GOAL OF THE EXERCISE
Give back, exactly as written, the lines from the beginning of the listing through the one that contains "intros H1 H2. unfold Format_instant.".

+++

Lemma compare_Format_instant t1 t2 :
  year_ok t1 -> year_ok t2 ->
  String.compare (Format_instant t1) (Format_instant t2) =
  Z.compare (t1 / millisecond) (t2 / millisecond).
Proof.
  intros H1 H2. unfold Format_instant. rewrite compare_format_seconds by done.
  assert (Hr : forall t, 0 <= nanosecond t / millisecond <= 999).
  { intros t. pose proof (nanosecond_range t). unfold second, millisecond in *. dlia. }
  assert (Ht : forall t, t / millisecond = unix_seconds t * 1000 + nanosecond t / millisecond).
  { intros t. unfold unix_seconds, nanosecond, second, millisecond. dlia. }
  rewrite !str_cons_app, compare_cons_same, compare_dec3_app by auto.
  rewrite compare_refl, (Ht t1), (Ht t2).
  pose proof (Hr t1). pose proof (Hr t2).
  generalize dependent (nanosecond t1 / millisecond). generalize dependent (nanosecond t2 / millisecond).
  intros. symmetry.
  destruct (Z.compare_spec (unix_seconds t1) (unix_seconds t2)); cbn [then_cmp];
    [|apply Z.compare_lt_iff; lia|apply Z.compare_gt_iff; lia].
  match goal with |- _ = then_cmp (?a ?= ?b) _ => destruct (Z.compare_spec a b) end; cbn [then_cmp];
    [apply Z.compare_eq_iff|apply Z.compare_lt_iff|apply Z.compare_gt_iff]; lia.
Qed.

(** The same for the layout without a fraction, [time.RFC3339] in UTC. *)
Lemma compare_Format_key t1 t2 :
  year_ok t1 -> year_ok t2 -> String.compare (Format_key t1) (Format_key t2) = Z.compare (unix_seconds t1) (unix_seconds t2).
Proof.
  intros H1 H2. unfold Format_key. rewrite compare_format_seconds by done. rewrite compare_refl. by destruct (_ ?= _).
Qed.
Lemma Parse_Format_key t : year_ok t -> Parse (Format_key t) = Some (t - t mod second).
Proof.
  intros Hy. unfold Parse, Format_key. rewrite to_bytes_app, parse_format_seconds by done.
  pose proof (time_fields t) as Ht. cbn. f_equal. unfold nanosecond in Ht. lia.
Qed.
Lemma Format_key_seconds t : Format_key (t - t mod second) = Format_key t.
Proof.
  assert (E : unix_seconds (t - t mod second) = unix_seconds t).
  { unfold unix_seconds, second. dlia. }
  unfold Format_key, format_seconds, date, second_of_day. by rewrite E.
Qed.

(** The hazard the fixed-width layout avoids: with trimmed zeros an earlier
    instant can sort after a later one. *)
Example RFC3339Nano_not_monotone :
  let t1 := 1714564805 * second in let t2 := t1 + 500 * millisecond in
  t1 < t2 /\ str_lt (Format_RFC3339Nano t2) (Format_RFC3339Nano t1).
Proof. vm_compute. auto. Qed.

Lemma dec_head n z : (0 < n)%nat ->
  exists c l, to_bytes (dec n z) = c :: l /\ plain_byte c = true.
Proof.
  intros Hn. pose proof (dec_digits n z) as Hd. pose proof (to_bytes_length (dec n z)) as Hl.
  rewrite dec_length in Hl. destruct (to_bytes (dec n z)) as [|c l]; simpl in *; [lia|].
  exists c, l. split; [done|]. apply andb_true_iff in Hd as [Hc _]. revert Hc. byte_cases c.
Qed.

Lemma Format_instant_trimmed t : year_ok t -> trimmed (to_bytes (Format_instant t)).
Proof.
  intros Hy. unfold Format_instant, format_seconds. rewrite year_string_dec by apply Hy.
  rewrite <- str_app_assoc, to_bytes_app.
  destruct (dec_head 4 (c_year (date t)) ltac:(lia)) as (c & l & -> & Hc).
  rewrite !str_app_assoc, to_bytes_app.
  rewrite <- app_comm_cons, app_assoc. by apply trimmed_ends.
Qed.

Lemma Format_key_trimmed t : year_ok t -> trimmed (to_bytes (Format_key t)).
Proof.
  intros Hy. unfold Format_key, format_seconds. rewrite year_string_dec by apply Hy.
  rewrite <- str_app_assoc, to_bytes_app.
  destruct (dec_head 4 (c_year (date t)) ltac:(lia)) as (c & l & -> & Hc).
  rewrite !str_app_assoc, to_bytes_app.
  rewrite <- app_comm_cons, app_assoc. by apply trimmed_ends.
Qed.
Lemma Format_instant_ne t : year_ok t -> Format_instant t <> ""%string.
Proof.
  intros Hy E. pose proof (Parse_Format_instant t Hy) as H. by rewrite E in H.
Qed.

Lemma Format_RFC3339Nano_trimmed t : year_ok t -> trimmed (to_bytes (Format_RFC3339Nano t)).
Proof.
  intros Hy. unfold Format_RFC3339Nano, format_seconds. rewrite year_string_dec by apply Hy.
  rewrite <- str_app_assoc, to_bytes_app.
  destruct (dec_head 4 (c_year (date t)) ltac:(lia)) as (c & l & -> & Hc).
  rewrite !str_app_assoc, to_bytes_app.
  rewrite <- app_comm_cons, app_assoc. by apply trimmed_ends.
Qed.
Lemma Format_RFC3339Nano_ne t : year_ok t -> Format_RFC3339Nano t <> ""%string.
Proof.
  intros Hy E. pose proof (Parse_Format_RFC3339Nano t Hy) as H. by rewrite E in H.
Qed.

(** The two layouts compared as text agree with time to the second. *)
Lemma compare_instant_nano t1 t2 :
  year_ok t1 -> year_ok t2 -> unix_seconds t1 <> unix_seconds t2 ->
  String.compare (Format_instant t1) (Format_RFC3339Nano t2) =
  Z.compare (unix_seconds t1) (unix_seconds t2).
Proof.
  intros H1 H2 Hne. unfold Format_instant, Format_RFC3339Nano.
  rewrite compare_format_seconds by done.
  destruct (Z.compare_spec (unix_seconds t1) (unix_seconds t2)); done.
Qed.

#[global] Arguments Parse : simpl never.
#[global] Arguments ParseKey : simpl never.
#[global] Arguments Format_instant : simpl never.
#[global] Arguments Format_key : simpl never.
#[global] Arguments Format_RFC3339Nano : simpl never.
(* ===== verification/Collector.v ===== *)
(** * The agent's connection collector

    [src/internal/agent/connections.go]: the state machine that folds sing-box's
    connection stream into bounded per-session snapshots.

    The mutex of the Go type makes every operation atomic, so the collector is
    a record and each operation a total function on it: [apply] for a received
    batch, [Drain] for a report.  Go's maps are [gmap]s; a [*trackedConnection]
    is only ever reachable through its entry of [live] (or not at all), so a
    mutation through the pointer is written back to that entry. *)
From S2P Require Import Prelude GoStrings GoTime ConnectionTelemetry.

#[local] Open Scope Z_scope.

Definition maxTrackedConnections : Z := 4096.
Definition maxPendingConnectionBuckets : Z := 2000.
Definition maxAccountedCloseIDs : nat := 2048.

(** ** The stream (daemonpb) *)
Record Connection := {
  cn_Id : string; cn_Source : string; cn_Destination : string; cn_User : string;
  cn_Domain : string; cn_Network : string; cn_IpVersion : Z; cn_Protocol : string;
  cn_Inbound : string; cn_InboundType : string; cn_Rule : string; cn_Outbound : string;
  cn_OutboundType : string; cn_ChainList : list string; cn_CreatedAt : Z; cn_ClosedAt : Z;
  cn_UplinkTotal : Z; cn_DownlinkTotal : Z
}.
Inductive ConnectionEventType := EVENT_NEW | EVENT_UPDATE | EVENT_CLOSED.
Record ConnectionEvent := {
  ev_Type : ConnectionEventType; ev_Id : string; ev_Connection : option Connection;
  ev_UplinkDelta : Z; ev_DownlinkDelta : Z; ev_ClosedAt : Z
}.
Record ConnectionEvents := { evs_Reset : bool; evs_Events : list ConnectionEvent }.

Definition connectionEventID (event : ConnectionEvent) (connection : option Connection) : string :=
  if (ev_Id event =? "")%string then default "" (cn_Id <$> connection) else ev_Id event.

(** ** singboxapi.Endpoint *)
Definition splitEndpoint (destination : string) : string * Z :=
  if (destination =? "")%string then ("", 0)
  else match SplitHostPort destination with
       | None => (destination, 0)
       | Some (host, portText) => (host, default 0 (ParseUint16 portText))
       end.
Definition Endpoint (conn : Connection) : string * Z :=
  let (destinationHost, destinationPort) := splitEndpoint (cn_Destination conn) in
  if (cn_Domain conn =? "")%string then (destinationHost, destinationPort)
  else (cn_Domain conn, destinationPort).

+++

RESULT
Lemma compare_Format_instant t1 t2 :
  year_ok t1 -> year_ok t2 ->
  String.compare (Format_instant t1) (Format_instant t2) =
  Z.compare (t1 / millisecond) (t2 / millisecond).
Proof.
  intros H1 H2. unfold Format_instant. rewrite compare_format_seconds by done.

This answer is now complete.